## Task requirements
After locating the line that contains "case_bool_decide; [done|]. intros." in the data below, set down exactly that line and each one after it through the line that contains "destruct (jm_has k m) eqn:Hk.", and nothing more.

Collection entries

----------------------------------------

Definition set_update_set (updateSetId : string) (prefId : option string)
    (s : Remote) : Remote :=
  {| active_scope := active_scope s; app_pref := app_pref s;
     update_sets := update_sets s; update_set_pref := prefId;
     current_update_set := updateSetId |}.

Definition client : SNClient Remote :=
  {| getScopeId := fun name _ => Ok (scope_id name);
     getCurrentScope := fun s => Ok {| scope := active_scope s |};
     getUserSysId := fun _ => Ok "user1";
     getCurrentAppUserPrefSysId := fun _ s => Ok (app_pref s);
     updateCurrentAppUserPref := fun scopeId prefId s =>
       (Ok tt, set_scope scopeId prefId s);
     createCurrentAppUserPref := fun scopeId _ s =>
       (Ok tt, set_scope scopeId "pref1" s);
     createUpdateSet := fun name s =>
       let id := "us" +:+ pretty (length (update_sets s)) in
       (Ok id,
        {| active_scope := active_scope s; app_pref := app_pref s;
           update_sets := update_sets s ++ [{| us_name := name; us_id := id |}];
           update_set_pref := update_set_pref s;
           current_update_set := current_update_set s |});
     getCurrentUpdateSetUserPref := fun _ s => Ok (update_set_pref s);
     updateCurrentUpdateSetUserPref := fun updateSetId prefId s =>
       (Ok tt, set_update_set updateSetId prefId s);
     createCurrentUpdateSetUserPref := fun updateSetId _ s =>
       (Ok tt, set_update_set updateSetId (Some "uspref1") s) |}.

Definition remote : Remote :=
  {| active_scope := "global"; app_pref := ""; update_sets := [];
     update_set_pref := Some ""; current_update_set := "" |}.

(** [remote] after the swap to the scope of [manifest]. *)
Definition remote_swapped : Remote :=
  {| active_scope := "x_app"; app_pref := "pref1"; update_sets := [];
     update_set_pref := Some ""; current_update_set := "" |}.

Definition remote_in_scope : Remote :=
  {| active_scope := "x_app"; app_pref := "pref1"; update_sets := [];
     update_set_pref := Some ""; current_update_set := "" |}.
Lemma draw_waveform_grid_uint8 (size : Z * Z) (a a' : canvas) :
  Forall (Forall uint8) a ->
  _draw_waveform_grid a size = Some a' -> Forall (Forall uint8) a'.
Proof.
  intros Ha. unfold _draw_waveform_grid. cbv zeta.
  destruct (fold_left (draw_percent_line size) [0; 25; 50; 75; 100] (Some a))
    as [a1 |] eqn:E1.
  - assert (H1 : Forall (Forall uint8) a1).
    { revert E1. apply fold_keeps with (P := fun c => Forall (Forall uint8) c);
        [ reflexivity | | exact Ha ].
      intros b b' p Hb. unfold draw_percent_line.
      destruct (_ && _)%bool.
      - apply fill_row_keeps; [ unfold uint8, grid_color; lia | exact Hb ].
      - intros E. injection E as <-. exact Hb. }
    destruct (fold_left (draw_tick size) (Py.range 1 8 1) (Some a1))
      as [a2 |] eqn:E2; [ | discriminate ].
    assert (H2 : Forall (Forall uint8) a2).
    { revert E2. apply fold_keeps with (P := fun c => Forall (Forall uint8) c);
        [ reflexivity | | exact H1 ].
      intros b b' i Hb. unfold draw_tick.
      destruct (_ <? _).
      - apply fill_col_keeps; [ unfold uint8; lia | exact Hb ].
      - intros E. injection E as <-. exact Hb. }
    intros E. injection E as <-. unfold draw_markers. cbv zeta.
    repeat (apply fill_rows_keeps; [ unfold uint8; lia | ]). exact H2.
  - rewrite fold_left_none by reflexivity. discriminate.
Qed.

Lemma to_float_unit (a : canvas) :
  Forall (Forall uint8) a -> Forall (Forall unit_sample) (to_float a).
Proof.
  intros Ha. unfold to_float, Np.map2d. apply Forall_map.
  eapply Forall_impl; [ | exact Ha ].
  intros row Hrow. apply Forall_map.
  eapply Forall_impl; [ | exact Hrow ].
  intros [[r g] b] (Hr & Hg & Hb). unfold unit_sample.
  assert (Hunit : forall c, 0 <= c <= 255 ->
                            (0 <= inject_Z c / 255 /\ inject_Z c / 255 <= 1)%Q).
  { intros c [H0 H1]. split.
    - apply Qle_shift_div_l; [ reflexivity | ].
      pose proof (inject_Z_nonneg H0). lra.
    - apply Qle_shift_div_r; [ reflexivity | ].
      assert (inject_Z c <= inject_Z 255)%Q by (rewrite <- Zle_Qle; lia).
      change (inject_Z 255) with 255%Q in *. lra. }
  destruct (Hunit r Hr), (Hunit g Hg), (Hunit b Hb). tauto.
Qed.
(* ===== verification/JsMap.v ===== *)
(** * Insertion-ordered maps

    JavaScript's [Map] as the source uses it: lookup by key, in-place
    update of an existing key, append of a new key, deletion, and iteration
    in insertion order.  A map is an association list in iteration order;
    well-formed maps have no duplicate key.  [to_gmap] is the abstraction to
    a finite map that forgets the order, and [jm_equiv] the equivalence of
    maps with the same lookups. *)

From S2P Require Import Prelude.

Abbreviation jsmap K V := (list (K * V)).

Section jsmap.
Context {K V : Type} `{EqDecision K}.
Implicit Types (m : jsmap K V) (k : K) (v : V).

Fixpoint jm_get k m : option V :=
  match m with
  | [] => None
  | (k', v) :: m => if bool_decide (k = k') then Some v else jm_get k m
  end.

Definition jm_has k m : bool := match jm_get k m with Some _ => true | None => false end.

Fixpoint jm_set k v m : jsmap K V :=
  match m with
  | [] => [(k, v)]
  | (k', v') :: m => if bool_decide (k = k') then (k', v) :: m else (k', v') :: jm_set k v m
  end.

Definition jm_delete k m : jsmap K V := bfilter (λ kv, negb (bool_decide (k = kv.1))) m.

(** Mutation of the object stored under a key. *)
Definition jm_alter (f : V → V) k m : jsmap K V :=
  match jm_get k m with Some v => jm_set k (f v) m | None => m end.

Definition jm_keys m : list K := m.*1.
Definition jm_values m : list V := m.*2.
Definition jm_size m : Z := Z.of_nat (length m).

Definition jm_wf m : Prop := NoDup (m.*1).

(** ** Lookup laws *)

Lemma jm_get_set_eq k v m : jm_get k (jm_set k v m) = Some v.
Proof.
  induction m as [|[k' v'] m IH]; simpl.
  - by rewrite bool_decide_eq_true_2.
  - case_bool_decide; simpl; [by rewrite bool_decide_eq_true_2|].
    by rewrite bool_decide_eq_false_2.
Qed.

Lemma jm_get_set_ne k k' v m : k ≠ k' → jm_get k (jm_set k' v m) = jm_get k m.
Proof.
  intros Hne. induction m as [|[k2 v2] m IH]; simpl.
  - by rewrite bool_decide_eq_false_2.
  - case_bool_decide; simpl; subst; repeat case_bool_decide; congruence.
Qed.

Lemma jm_get_delete_eq k m : jm_get k (jm_delete k m) = None.
Proof.
  unfold jm_delete. induction m as [|[k' v'] m IH]; simpl; [done|].
  case_bool_decide; simpl; [done|]. by rewrite bool_decide_eq_false_2.
Qed.

Lemma jm_get_delete_ne k k' m : k ≠ k' → jm_get k (jm_delete k' m) = jm_get k m.
Proof.
  intros Hne. unfold jm_delete. induction m as [|[k2 v2] m IH]; simpl; [done|].
  case_bool_decide; simpl; subst; [by rewrite bool_decide_eq_false_2|].
  by rewrite IH.
Qed.

Lemma jm_get_delete k k' m :
  jm_get k (jm_delete k' m) = if bool_decide (k = k') then None else jm_get k m.
Proof. case_bool_decide; subst; [apply jm_get_delete_eq|by apply jm_get_delete_ne]. Qed.

Lemma jm_get_set k k' v m :
  jm_get k (jm_set k' v m) = if bool_decide (k = k') then Some v else jm_get k m.
Proof. case_bool_decide; subst; [apply jm_get_set_eq|by apply jm_get_set_ne]. Qed.

Lemma jm_get_alter k k' f m :
  jm_get k (jm_alter f k' m) = if bool_decide (k = k') then f <$> jm_get k m else jm_get k m.
Proof.
  unfold jm_alter. case_bool_decide; subst; destruct (jm_get k' m) eqn:Hg; simpl.
  - apply jm_get_set_eq.
  - done.
  - by apply jm_get_set_ne.
  - done.
Qed.

(** ** Keys *)

Lemma jm_get_is_Some k m : is_Some (jm_get k m) ↔ k ∈ m.*1.
Proof.
  induction m as [|[k' v] m IH]; simpl; [rewrite is_Some_alt; set_solver|].
  case_bool_decide; subst.
  - split; [set_solver|eauto].
  - rewrite IH. set_solver.
Qed.

Lemma jm_get_None k m : jm_get k m = None ↔ k ∉ m.*1.
Proof. rewrite <-jm_get_is_Some, eq_None_not_Some. done. Qed.

Lemma jm_get_elem_of k v m : jm_get k m = Some v → (k, v) ∈ m.
Proof.
  induction m as [|[k' v'] m IH]; simpl; [done|].
  case_bool_decide; intros; simplify_eq; set_solver.
Qed.

Lemma jm_elem_of_get k v m : jm_wf m → (k, v) ∈ m → jm_get k m = Some v.
Proof.
  unfold jm_wf. induction m as [|[k' v'] m IH]; simpl; [set_solver|].
  intros [Hni Hnd]%NoDup_cons [?|Hin]%elem_of_cons; simplify_eq.
  - by rewrite bool_decide_eq_true_2.
  - rewrite bool_decide_eq_false_2; [auto|].
    intros ->. apply Hni. rewrite list_elem_of_fmap. by exists (k', v).
Qed.

Lemma jm_elem_of k v m : jm_wf m → (k, v) ∈ m ↔ jm_get k m = Some v.
Proof. split; eauto using jm_elem_of_get, jm_get_elem_of. Qed.

Lemma jm_has_true k m : jm_has k m = true ↔ k ∈ m.*1.
Proof.
  rewrite <-jm_get_is_Some. unfold jm_has. destruct (jm_get k m) eqn:Hg; split; done.
Qed.

Lemma jm_keys_set k v m :
  (jm_set k v m).*1 = if bool_decide (k ∈ m.*1) then m.*1 else m.*1 ++ [k].
Proof.
  induction m as [|[k' v'] m IH]; simpl; [done|].
  destruct (decide (k = k')) as [->|Hne].
  - rewrite !bool_decide_eq_true_2; [done|set_solver|done].
  - rewrite (bool_decide_eq_false_2 (k = k')) by done. csimpl. rewrite IH.
    repeat case_bool_decide; set_solver.
Qed.

Lemma jm_keys_alter f k m : (jm_alter f k m).*1 = m.*1.
Proof.
  unfold jm_alter. destruct (jm_get k m) eqn:Hg; [|done].
  rewrite jm_keys_set, bool_decide_eq_true_2; [done|].
  apply jm_get_is_Some. eauto.
Qed.

Lemma jm_keys_bfilter (f : K * V → bool) m : (bfilter f m).*1 `sublist_of` m.*1.
Proof. induction m as [|x m IH]; simpl; [done|]. destruct (f x); simpl; by constructor. Qed.

(** ** Well-formedness *)

Lemma jm_wf_nil : jm_wf [].
Proof. constructor. Qed.

Lemma jm_wf_set k v m : jm_wf m → jm_wf (jm_set k v m).
Proof.
  unfold jm_wf. rewrite jm_keys_set. case_bool_decide as Hk; [done|].
  intros. apply NoDup_app. split_and!; [done|set_solver|apply NoDup_singleton].
Qed.

Lemma jm_wf_bfilter f m : jm_wf m → jm_wf (bfilter f m).
Proof. intros. by eapply sublist_NoDup, jm_keys_bfilter. Qed.

Lemma jm_wf_delete k m : jm_wf m → jm_wf (jm_delete k m).
Proof. apply jm_wf_bfilter. Qed.

Lemma jm_wf_alter f k m : jm_wf m → jm_wf (jm_alter f k m).
Proof. unfold jm_wf. by rewrite jm_keys_alter. Qed.

Lemma jm_get_bfilter f k m :
  jm_wf m →
  jm_get k (bfilter f m) =
    match jm_get k m with
    | Some v => if f (k, v) then Some v else None
    | None => None
    end.
Proof.
  intros Hwf. destruct (jm_get k m) as [v|] eqn:Hg.
  - destruct (f (k, v)) eqn:Hf.
    + apply jm_elem_of_get; [by apply jm_wf_bfilter|].
      apply elem_of_bfilter. split; [done|]. by apply jm_get_elem_of.
    + apply jm_get_None. rewrite list_elem_of_fmap. intros ([k' v'] & -> & Hin).
      apply elem_of_bfilter in Hin as [Hf' Hin]. apply jm_elem_of in Hin; [|done].
      simpl in *. congruence.
  - apply jm_get_None. apply jm_get_None in Hg. intros Hin. apply Hg.
    eapply elem_of_sublist; [done|apply jm_keys_bfilter].
Qed.

Lemma jm_keys_bfilter_elem f k v m :
  jm_wf m → (k, v) ∈ m → k ∈ (bfilter f m).*1 ↔ f (k, v) = true.
Proof.
  intros Hwf Hin. apply jm_elem_of in Hin; [|done].
  rewrite <-jm_get_is_Some, jm_get_bfilter, Hin by done.
  destruct (f (k, v)); split; eauto; [|done]. by intros [? [=]].
Qed.

Lemma jm_keys_delete k k' m : k' ∈ (jm_delete k m).*1 → k' ∈ m.*1.
Proof. intros Hk. eapply elem_of_sublist; [done|apply jm_keys_bfilter]. Qed.

Lemma jm_delete_not_in k m : k ∉ m.*1 → jm_delete k m = m.
Proof.
  intros Hk. apply bfilter_all. intros [k' v] Hin. simpl.
  rewrite bool_decide_eq_false_2; [done|].
  intros ->. apply Hk. rewrite list_elem_of_fmap. by exists (k', v).
Qed.

(** Overwriting a present key, up to order. *)
Lemma jm_set_perm k v m : jm_wf m → k ∈ m.*1 → jm_set k v m ≡ₚ (k, v) :: jm_delete k m.
Proof.
  intros Hwf Hk. induction m as [|[k' v'] m IH]; [set_solver|]. cbn [jm_set].
  apply NoDup_cons in Hwf as [Hn Hwf]. unfold jm_delete. cbn [bfilter]. case_bool_decide as He; subst.
  - rewrite (bool_decide_eq_true_2 (_ = _)) by done. cbn [negb]. fold (jm_delete k' m).
    by rewrite jm_delete_not_in.
  - rewrite (bool_decide_eq_false_2 (_ = _)) by done. cbn [negb]. fold (jm_delete k m).
    rewrite IH by (done || set_solver). constructor.
Qed.

Lemma jm_length_delete k m :
  jm_wf m → k ∈ m.*1 → S (length (jm_delete k m)) = length m.
Proof.
  unfold jm_wf. induction m as [|[k' v] m IH]; simpl; [set_solver|].
  unfold jm_delete; simpl. intros [Hni Hnd]%NoDup_cons [->|Hin]%elem_of_cons.
  - rewrite bool_decide_eq_true_2 by done. simpl.
    fold (jm_delete k' m). by rewrite jm_delete_not_in.
  - rewrite bool_decide_eq_false_2 by (intros ->; done). simpl.
    fold (jm_delete k m). by rewrite IH.
Qed.

Lemma jm_delete_perm k v m : jm_wf m → (k, v) ∈ m → m ≡ₚ (k, v) :: jm_delete k m.
Proof.
  unfold jm_wf. induction m as [|[k' v'] m IH]; csimpl; [set_solver|].
  unfold jm_delete; simpl. intros [Hni Hnd]%NoDup_cons [?|Hin]%elem_of_cons; simplify_eq.
  - rewrite bool_decide_eq_true_2 by done. simpl. fold (jm_delete k' m).
    by rewrite jm_delete_not_in.
  - rewrite bool_decide_eq_false_2.
    + simpl. fold (jm_delete k m). rewrite (IH Hnd Hin) at 1. constructor.
    + intros ->. apply Hni. apply list_elem_of_fmap. by exists (k', v).
Qed.

Lemma jm_set_fresh k v m : jm_get k m = None → jm_set k v m = m ++ [(k, v)].
Proof.
  induction m as [|[k' v'] m IH]; simpl; [done|].
  case_bool_decide; [done|]. intros. by rewrite IH.
Qed.

Lemma jm_length_set k v m :
  length (jm_set k v m) = if jm_has k m then length m else S (length m).
Proof.
  rewrite <-(length_fmap fst (jm_set k v m)), jm_keys_set.
  destruct (jm_has k m) eqn:Hk.
  - rewrite jm_has_true in Hk. rewrite bool_decide_eq_true_2 by done. by rewrite length_fmap.
  - rewrite bool_decide_eq_false_2.
    + rewrite length_app, length_fmap. simpl. lia.
    + rewrite <-jm_has_true. by rewrite Hk.
Qed.

Lemma jm_elem_of_set k v m kv :
  jm_wf m → kv ∈ jm_set k v m ↔ kv = (k, v) ∨ (kv ∈ m ∧ kv.1 ≠ k).
Proof.
  intros Hwf. destruct kv as [k' v'].
  rewrite (jm_elem_of k' v' (jm_set k v m)), (jm_elem_of k' v' m) by auto using jm_wf_set.
  rewrite jm_get_set. simpl. case_bool_decide; subst; naive_solver.
Qed.
End jsmap.

#[global] Arguments jm_delete : simpl never.

#[export] Hint Resolve jm_wf_nil jm_wf_set jm_wf_delete jm_wf_alter jm_wf_bfilter : js.

(** ** Observational equivalence *)

Section equiv.
Context {K V : Type} `{EqDecision K}.

(** Two maps are equivalent when no lookup tells them apart: iteration
    order is forgotten. *)
Definition jm_equiv (m1 m2 : jsmap K V) : Prop := ∀ k, jm_get k m1 = jm_get k m2.

#[export] Instance jm_equiv_equivalence : Equivalence jm_equiv.
Proof.
  split; [by intros ??|by intros ?? H k|].
  intros ??? H1 H2 k. by rewrite (H1 k), (H2 k).
Qed.

#[export] Instance jm_get_proper k : Proper (jm_equiv ==> eq) (jm_get k).
Proof. intros ?? H. apply H. Qed.
#[export] Instance jm_has_proper k : Proper (jm_equiv ==> eq) (jm_has k).
Proof. intros ?? H. unfold jm_has. by rewrite (H k). Qed.
#[export] Instance jm_set_proper k v : Proper (jm_equiv ==> jm_equiv) (jm_set k v).
Proof. intros ?? H k'. rewrite !jm_get_set. by rewrite (H k'). Qed.
#[export] Instance jm_delete_proper k : Proper (jm_equiv ==> jm_equiv) (jm_delete k).
Proof. intros ?? H k'. rewrite !jm_get_delete. by rewrite (H k'). Qed.
End equiv.

(** ** Abstraction to finite maps *)

Section to_gmap.
Context {K V : Type} `{Countable K}.

Fixpoint to_gmap (m : jsmap K V) : gmap K V :=
  match m with
  | [] => ∅
  | (k, v) :: m => <[k := v]> (to_gmap m)
  end.

Lemma lookup_to_gmap k (m : jsmap K V) : to_gmap m !! k = jm_get k m.
Proof.
  induction m as [|[k' v] m IH]; simpl; [apply lookup_empty|].
  case_bool_decide; subst; [by rewrite lookup_insert_eq|].
  by rewrite lookup_insert_ne.
Qed.

Lemma to_gmap_set k v (m : jsmap K V) : to_gmap (jm_set k v m) = <[k := v]> (to_gmap m).
Proof.
  apply map_eq. intros k'. rewrite lookup_to_gmap, jm_get_set, lookup_insert, lookup_to_gmap.
  repeat case_decide; repeat case_bool_decide; congruence.
Qed.

Lemma to_gmap_delete k (m : jsmap K V) : to_gmap (jm_delete k m) = delete k (to_gmap m).
Proof.
  apply map_eq. intros k'.
  rewrite lookup_to_gmap, jm_get_delete, lookup_delete, lookup_to_gmap.
  repeat case_decide; repeat case_bool_decide; congruence.
Qed.

Lemma to_gmap_equiv (m1 m2 : jsmap K V) : jm_equiv m1 m2 ↔ to_gmap m1 = to_gmap m2.
Proof.
  split.
  - intros Heq. apply map_eq. intros k. by rewrite !lookup_to_gmap, (Heq k).
  - intros Heq k. by rewrite <-!lookup_to_gmap, Heq.
Qed.
End to_gmap.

----------------------------------------

## Result for this exercise
  case_bool_decide; [done|]. intros. by rewrite IH.
Qed.

Lemma jm_length_set k v m :
  length (jm_set k v m) = if jm_has k m then length m else S (length m).
Proof.
  rewrite <-(length_fmap fst (jm_set k v m)), jm_keys_set.
  destruct (jm_has k m) eqn:Hk.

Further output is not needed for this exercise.